Quienes recorren la playa no tardan en notar la acumulación de fauna marina sin vida, mezclada con desechos arrastrados por las corrientes o abandonados por visitantes. El ambiente se vuelve pesado: un olor persistente, zonas con lodo oscuro y restos orgánicos que evidencian que algo no está funcionando en este ecosistema costero.
UN FENÓMENO QUE SE REPITE
Pescadores de la zona explican que la muerte de medusas no es un evento inédito. De acuerdo con su experiencia, los cambios abruptos en el clima, el incremento de la temperatura del agua y las variaciones repentinas del viento suelen provocar este tipo de episodios.

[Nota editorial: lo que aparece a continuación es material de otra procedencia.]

(** X8: when the stream cannot be decoded after a run of excluded entries,
    the import returns the decoding error and logs it; the items after the
    bad one are not read and the store is not touched. *)
Theorem unpackUsingTarget_corrupt_stream (fuel : nat)
    (spec : Archive.FilterSpec) (pre rest : list Tar.Item) (e : error)
    (volumePath : string) (st : SinkState T) (info : Os.FileInfo) :
  Archive.RebasePath spec <> "" ->
  Lookup (fs st) volumePath = Ok info ->
  Forall (skipped Excluded spec) pre ->
  e <> EOF ->
  length pre < fuel ->
  unpackUsingTarget Excluded fuel spec (pre ++ Tar.Corrupt e :: rest)
      volumePath st
    = Done (Some e)
        {| fs := fs st;
           tr := {| Tar.remaining := []; Tar.items := rest |};
           log := (log st ++ preamble spec volumePath)
                  ++ [Debugf
                        "Received error (%s) when attempting a tar read operation on target stream"
                        [errorText e]] |}.
Proof.
  intros HR Hl Hall He Hfuel.
  rewrite (unpackUsingTarget_enters_loop fuel spec _ volumePath st info HR Hl).
  replace fuel with (length pre + S (fuel - S (length pre))) at 2 by lia.
  unfold Tar.NewReader.
  destruct (unpackLoop_skips fuel (S (fuel - S (length pre))) spec
              (Path.Join volumePath (Archive.RebasePath spec)) pre
              (Tar.Corrupt e :: rest)
              Hall (fs st) [] (log st ++ preamble spec volumePath))
    as [rem' Hskip].
  rewrite Hskip. simpl. unfold bind, next. simpl.
  destruct e; try contradiction; reflexivity.
Qed.

(** X9: when the volume path cannot be looked up, the import returns the
    lookup error before any entry is read. *)
Theorem unpackUsingTarget_missing_volume (fuel : nat)
    (spec : Archive.FilterSpec) (tarStream : list Tar.Item)
    (volumePath : string) (st : SinkState T) (e : error) :
  Archive.RebasePath spec <> "" ->
  Lookup (fs st) volumePath = Fail e ->
  returned (unpackUsingTarget Excluded fuel spec tarStream volumePath st)
    = Some (Some e)
  /\ match unpackUsingTarget Excluded fuel spec tarStream volumePath st with
     | Done _ st' =>
         fs st' = fs st /\ tr st' = Tar.NewReader tarStream
     | _ => False
     end.
Proof.
  intros HR Hl. unfold unpackUsingTarget.
  rewrite (bool_decide_eq_false_2 _ HR).
  case_bool_decide; unfold bind, lookup, logf, ret; simpl; rewrite Hl;
    simpl; auto.
Qed.

End SinkStream.

(** ** Export: how the producer task ends *)

Section SourceEnds.
Context {T W : Type} `{!Target T} `{!Encoder W}.
Variable Excluded : string -> Archive.FilterSpec -> bool.
Variable nfs : T.
Variable spec : Archive.FilterSpec.

Import Source.

Lemma packLoop_err (fuel : nat) (st st' : PackState W) :
  packLoop Excluded nfs spec fuel st = Some st' -> err st' = err st.
Proof.
  revert st. induction fuel as [|fuel IH]; intros st; simpl; [discriminate|].
  destruct (readList st) as [|currentRead rest] eqn:Hl.
  - intros [= <-]. reflexivity.
  - pose proof (packStep_err Excluded nfs spec st) as Hstep.
    destruct (packStep Excluded nfs spec st) as [st1|st1].
    + intros Hloop. rewrite (IH st1 Hloop). exact Hstep.
    + intros [= <-]. exact Hstep.
Qed.

(** X10: whenever the producer task ends, the write end of the pipe is closed
    exactly once, and the error it is closed with is the one the tar
    encoder's own Close returned: no error met during the walk reaches the
    reader of the stream. *)
Theorem packUsingTarget_closes_with_encoder_error (fuel : nat)
    (dir : string) (w0 : W) (c : Closed W) :
  packUsingTarget Excluded nfs spec fuel dir w0 = Some c ->
  exists w : W,
    encoder c = (Close w).1
    /\ closes c = [(Close w).2]
    /\ terminal c = (Close w).2.
Proof.
  unfold packUsingTarget.
  destruct (packLoop Excluded nfs spec fuel _) as [st|] eqn:Hloop;
    [|discriminate].
  intros [= <-]. apply packLoop_err in Hloop. simpl in Hloop.
  exists (tw st). unfold deferred, terminal.
  destruct (Close (tw st)) as [w' cerr]. rewrite Hloop. simpl. auto.
Qed.

(** X11: when the read target is excluded or cannot be looked up, the walk
    ends after one turn with nothing written: the reader gets the stream of
    an encoder that was closed right after it was created. *)
Theorem packUsingTarget_root_skipped (fuel : nat) (dir : string) (w0 : W) :
  (Excluded (Path.Join dir (findReadTarget spec)) spec = true
   \/ exists e, Lookup nfs (Path.Join dir (findReadTarget spec)) = Fail e) ->
  exists c,
    packUsingTarget Excluded nfs spec (S (S fuel)) dir w0 = Some c
    /\ encoder c = (Close w0).1
    /\ closes c = [(Close w0).2].
Proof.
  intros Hskip. unfold packUsingTarget.
  set (readPath := Path.Join dir (findReadTarget spec)) in *.
  set (lg := match Lookup nfs readPath with
             | Ok _ => []
             | Fail _ => _
             end).
  assert (Hstep : packStep Excluded nfs spec
                    {| readList := [readPath]; tw := w0; err := None;
                       log := lg |}
                  = Next {| readList := []; tw := w0; err := None;
                            log := lg |}).
  { unfold packStep. cbn [readList].
    destruct (Excluded readPath spec) eqn:Hex; [reflexivity|].
    destruct Hskip as [Hex'|[e He]]; [discriminate|].
    rewrite He. reflexivity. }
  cbn [packLoop readList]. rewrite Hstep. cbn [packLoop readList fmap option_fmap option_map].
  eexists. split; [reflexivity|].
  unfold deferred. cbn [tw err log]. destruct (Close w0) as [w' cerr].
  split; reflexivity.
Qed.

(** X12: when the read target is not excluded, is found, has a mode tar can
    describe and, if it is a directory, can be listed, the producer task
    never ends: no amount of fuel makes it close the pipe. *)
Theorem packUsingTarget_never_ends (fuel : nat) (dir : string) (w0 : W)
    (info : Os.FileInfo) (hdr : Tar.Header) :
  Excluded (Path.Join dir (findReadTarget spec)) spec = false ->
  Lookup nfs (Path.Join dir (findReadTarget spec)) = Ok info ->
  Tar.FileInfoHeader info "" = Ok hdr ->
  (Tar.Typeflag hdr = Tar.TypeDir ->
     exists children,
       ReadDir nfs (Path.Join dir (findReadTarget spec)) = Ok children) ->
  packUsingTarget Excluded nfs spec fuel dir w0 = None.
Proof.
  intros Hex Hl Hh Hd. unfold packUsingTarget.
  erewrite packLoop_stuck; [reflexivity|reflexivity|exact Hex|exact Hl
                            |exact Hh|exact Hd].
Qed.
(* ===== verification/_CoqProject ===== *)
-Q . S2P
Prelude.v
GoStrings.v
Libs.v
Types.v
Schema.v
Netip.v
DnsName.v
Samples.v
Corefile.v
Fetch.v
Build.v
Loader.v
Lifecycle.v
Resolver.v
Publish.v
Dispenser.v
Directive.v
Layout.v
Interleave.v
Concurrent.v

Sin embargo, reconocen que la contaminación agrava el impacto, al acelerar la descomposición y afectar a otras especies.
A pesar de los esfuerzos aislados de algunos habitantes por retirar los residuos, el problema supera la capacidad comunitaria cuando no existe una estrategia organizada ni respaldo institucional.
BASURA COMO PARTE DEL PAISAJE
Botellas de plástico, envases de bebidas, ropa y calzado abandonados forman parte del entorno cotidiano de la playa. La ausencia de contenedores y de señalización ha normalizado la presencia de basura, especialmente durante periodos vacacionales, cuando aumenta el número de visitantes.
Turistas locales coinciden en que resulta contradictorio que un espacio natural de alto valor ecológico carezca de medidas básicas de conservación y vigilancia. La falta de sanciones y campañas de concientización ha permitido que la contaminación avance sin freno.
UN CUERPO DE AGUA VULNERABLE
Playa Unión se alimenta de la Laguna Superior, en el Golfo de Tehuantepec, un sistema donde convergen especies marinas clave para la pesca regional. La mortandad de medusas, peces y cangrejos, junto con la acumulación de residuos, pone en riesgo no solo la biodiversidad, sino también la actividad económica y cultural ligada al mar.
En resumen, el estado actual de Raa Bidxi refleja una advertencia clara: sin atención ambiental, corresponsabilidad ciudadana y acciones de las autoridades, el deterioro de este ecosistema podría volverse irreversible.